To prevent accidental infrastructure updates, add manual approvals for production.

Approval best practices:

  • Require human approvals before terraform apply

  • Use change tickets or pull-request based approvals

  • Enable role-based access control for deployment permissions

This aligns with DevOps governance and audit compliance requirements.

8. Deploy Infrastructure with Automation

Once approved, Terraform apply executes and provisions the resources. CI/CD pipelines should store logs and execution output for auditing.

Ensure that rollback plans exist. If an apply fails, fix the code and rerun, or use Git revert for version rollback.

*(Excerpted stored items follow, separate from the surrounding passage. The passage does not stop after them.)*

(* ===== verification/SecondaryAdapterProofs.v ===== *)
(** * Two cache tiers: proofs *)

From stdpp Require Import gmultiset.
From S2P Require Import Prelude.
From S2P Require Import Status.
From S2P Require Import Slice.
From S2P Require Import Double.
From S2P Require Import DoubleRound.
From S2P Require Import LruState.
From S2P Require Import CacheReservation.
From S2P Require Import CacheReservationProofs.
From S2P Require Import SecondaryAdapter.

(** Capacities are as they were. *)
Definition same_caps {σ} (pcap scap defl : σ -> Z) (c c' : σ) : Prop :=
  pcap c' = pcap c /\ scap c' = scap c /\ defl c' = defl c.

(** What the adapter relies on. [held] are the references to handles of the target, [pcap] its
    capacity, [scap] the capacity of the secondary cache and [defl] by how much it is deflated
    at the moment. *)
Class TieredLaws {σ handle sec_handle} `{Countable handle} (C : TieredCaches σ handle sec_handle)
    (held : σ -> gmultiset handle) (pcap scap defl : σ -> Z) : Prop := {
  lt_Insert c k v hp n w p s h c' : t_Insert c k v hp n w p = (s, h, c') ->
    same_caps pcap scap defl c c' /\
    (forall h1, h1 ∈ held c -> t_Value c' h1 = t_Value c h1) /\
    if ok s && w then exists h0, h = Some h0 /\ held c' = {[+ h0 +]} ⊎ held c /\ t_Value c' h0 = v /\
      0 <= t_GetCharge c' h0
    else held c' = held c;
  lt_Lookup c k hp p h c' : t_Lookup c k hp p = (h, c') ->
    same_caps pcap scap defl c c' /\
    held c' = (match h with Some h => {[+ h +]} | None => ∅ end) ⊎ held c;
  lt_Release c h e b c' : t_Release c h e = (b, c') ->
    same_caps pcap scap defl c c' /\
    (h ∈ held c -> held c' = held c ∖ {[+ h +]});
  lt_CreateStandalone c k v hp n h c' : t_CreateStandalone c k v hp n true = (h, c') ->
    same_caps pcap scap defl c c' /\
    exists h0, h = Some h0 /\ held c' = {[+ h0 +]} ⊎ held c /\ t_Value c' h0 = v;
  lt_GetCapacity c : t_GetCapacity c = pcap c;
  lt_SetCapacity c n : let c' := t_SetCapacity c n in
    pcap c' = n /\ scap c' = scap c /\ defl c' = defl c /\ held c' = held c;
  ls_Insert c k v hp f s c' : s_Insert c k v hp f = (s, c') ->
    same_caps pcap scap defl c c' /\ held c' = held c;
  ls_InsertSaved c k v t s c' : s_InsertSaved c k v t = (s, c') ->
    same_caps pcap scap defl c c' /\ held c' = held c;
  ls_Lookup c k hp w adv h kept c' : s_Lookup c k hp w adv = (h, kept, c') ->
    same_caps pcap scap defl c c' /\ held c' = held c;
  ls_GetCapacity c : s_GetCapacity c = (Status_OK, scap c);
  ls_SetCapacity c n s c' : s_SetCapacity c n = (s, c') ->
    ok s = true /\ pcap c' = pcap c /\ scap c' = n /\ defl c' = defl c /\ held c' = held c;
  ls_Deflate c n s c' : s_Deflate c n = (s, c') -> 0 <= n -> defl c + n <= scap c ->
    ok s = true /\ pcap c' = pcap c /\ scap c' = scap c /\ defl c' = defl c + n /\ held c' = held c;
  ls_Inflate c n s c' : s_Inflate c n = (s, c') -> 0 <= n <= defl c ->
    ok s = true /\ pcap c' = pcap c /\ scap c' = scap c /\ defl c' = defl c - n /\ held c' = held c;
  ls_not_dummy sh : s_Value sh <> kDummyObj;
  ls_dummy : kDummyObj <> nullptr;
}.

Lemma chunk_floor_spec n : 0 <= n < 2 ^ 64 -> chunk_floor n = n / kReservationChunkSize * kReservationChunkSize.
Proof.
  intros Hn. unfold chunk_floor, kReservationChunkSize, wrap. change (Z.shiftl 1 20 - 1) with (Z.ones 20).
  change (Z.shiftl 1 20) with (2 ^ 20).
  rewrite <- Z.land_ones by lia. rewrite (Z.land_comm _ (Z.ones 64)), Z.land_assoc, Z.land_ones by lia.
  rewrite Z.mod_small, <- Z.ldiff_land by lia.
  rewrite Z.ldiff_ones_r by lia. rewrite Z.shiftl_mul_pow2, Z.shiftr_div_pow2 by lia. done.
Qed.

Lemma chunk_floor_bounds n : 0 <= n < 2 ^ 64 -> 0 <= chunk_floor n <= n /\ n - chunk_floor n < kReservationChunkSize.
Proof. intros Hn. rewrite chunk_floor_spec by done. change kReservationChunkSize with 1048576. dlia. Qed.

Section Proofs.
Context {σ handle sec_handle : Type} `{Countable handle} {C : TieredCaches σ handle sec_handle}
  (held : σ -> gmultiset handle) (pcap scap defl : σ -> Z) `{L : !TieredLaws C held pcap scap defl}.

Notation quiet := (same_caps pcap scap defl).

Lemma quiet_refl c : quiet c c.
Proof. by unfold same_caps. Qed.

Lemma quiet_trans c c1 c2 : quiet c c1 -> quiet c1 c2 -> quiet c c2.
Proof. unfold same_caps. intuition congruence. Qed.

(** The target is a cache for the reservation manager. *)
#[local] Instance target_dummy_laws : DummyCacheLaws target_dummy held.
Proof.
  split.
  - intros c n s h c' E Hok. cbn in E. destruct (lt_Insert _ _ _ _ _ _ _ _ _ _ E) as (_ & _ & Hh).
    unfold ok in Hh. rewrite bool_decide_eq_true_2 in Hh by done. cbn in Hh.
    destruct Hh as (h0 & -> & Hh & _). eauto.
  - intros c n s h c' E Hok. cbn in E. destruct (lt_Insert _ _ _ _ _ _ _ _ _ _ E) as (_ & _ & Hh).
    unfold ok in Hh. rewrite bool_decide_eq_false_2 in Hh by done. done.
  - intros c h Hin. cbn. destruct (t_Release c h true) as [b c'] eqn:E. cbn.
    by apply (lt_Release _ _ _ _ _ E).
Qed.

(** The manager does not touch capacities. *)
Lemma increase_quiet fuel n : forall s m c s' m' c',
  increase_loop fuel n s m c = Some (s', m', c') -> quiet c c'.
Proof.
  induction fuel as [|fuel IH]; intros s m c s' m' c' E; cbn [increase_loop] in E; destruct (n >? _);
    try done; try (injection E as <- <- <-; apply quiet_refl).
  destruct (cache_Insert c kSizeDummyEntry) as [[s1 h] c1] eqn:Ei. cbn in Ei.
  destruct (lt_Insert _ _ _ _ _ _ _ _ _ _ Ei) as (Hq & _). case_bool_decide.
  - destruct h as [h|]; [|done]. eapply quiet_trans; [done|by eapply IH].
  - by injection E as <- <- <-.
Qed.

Lemma decrease_quiet fuel n : forall m c m' c',
  decrease_loop fuel n m c = Some (m', c') -> quiet c c'.
Proof.
  induction fuel as [|fuel IH]; intros m c m' c' E; cbn [decrease_loop] in E; destruct (_ <=? _);
    try done; try (injection E as <- <-; apply quiet_refl).
  destruct (last (dummy_handles_ m)) as [h|]; [|done]. eapply quiet_trans; [|by eapply IH].
  cbn. destruct (t_Release c h true) as [b c1] eqn:Er. apply (lt_Release _ _ _ _ _ Er).
Qed.

Lemma update_quiet n m c s m' c' : UpdateCacheReservation n m c = Some (s, m', c') -> quiet c c'.
Proof.
  unfold UpdateCacheReservation. destruct (_ =? _); [by intros [= <- <- <-]; apply quiet_refl|].
  destruct (_ >? _); [apply increase_quiet|]. destruct (_ && _); [by intros [= <- <- <-]; apply quiet_refl|].
  unfold DecreaseCacheReservation. destruct (decrease_loop _ _ _ _) as [[m1 c1]|] eqn:E; [|done].
  intros [= <- <- <-]. by eapply decrease_quiet.
Qed.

9. Monitor Infrastructure and Detect Drift

Infrastructure drift occurs when resources change outside Terraform. Detecting drift is essential for long-term state integrity.

Solutions include:

  • Running terraform plan regularly

  • Using Terraform Cloud drift detection features

  • Integrating with monitoring platforms like Datadog, Prometheus, or CloudWatch

Routine scans ensure the declared state always matches the actual state.

Best Practices for Terraform Infrastructure Pipelines

  • Use modules to enforce standards and reuse code across environments

  • Treat infrastructure code like application code with version control and reviews

  • Enable encryption and role-based access control for Terraform state

  • Keep variables and secrets in secure vaults such as AWS Secrets Manager or HashiCorp Vault

  • Logical separation of environments reduces blast radius risks

  • Use tagging and naming standards for resource traceability

These practices enhance security, maintainability, and scalability.

Conclusion

Building infrastructure pipelines using Terraform accelerates cloud provisioning, reduces human error, and promotes standardized deployments. By integrating Terraform with CI/CD tools, implementing secure remote state management, enforcing testing, and enabling approval mechanisms, organizations develop a scalable and reliable Infrastructure as Code ecosystem.

Terraform pipelines support DevOps principles by delivering automated, repeatable, and auditable infrastructure deployments across all environments. With the right governance, tooling, and best practices, teams can confidently manage modern cloud infrastructure with efficiency and control.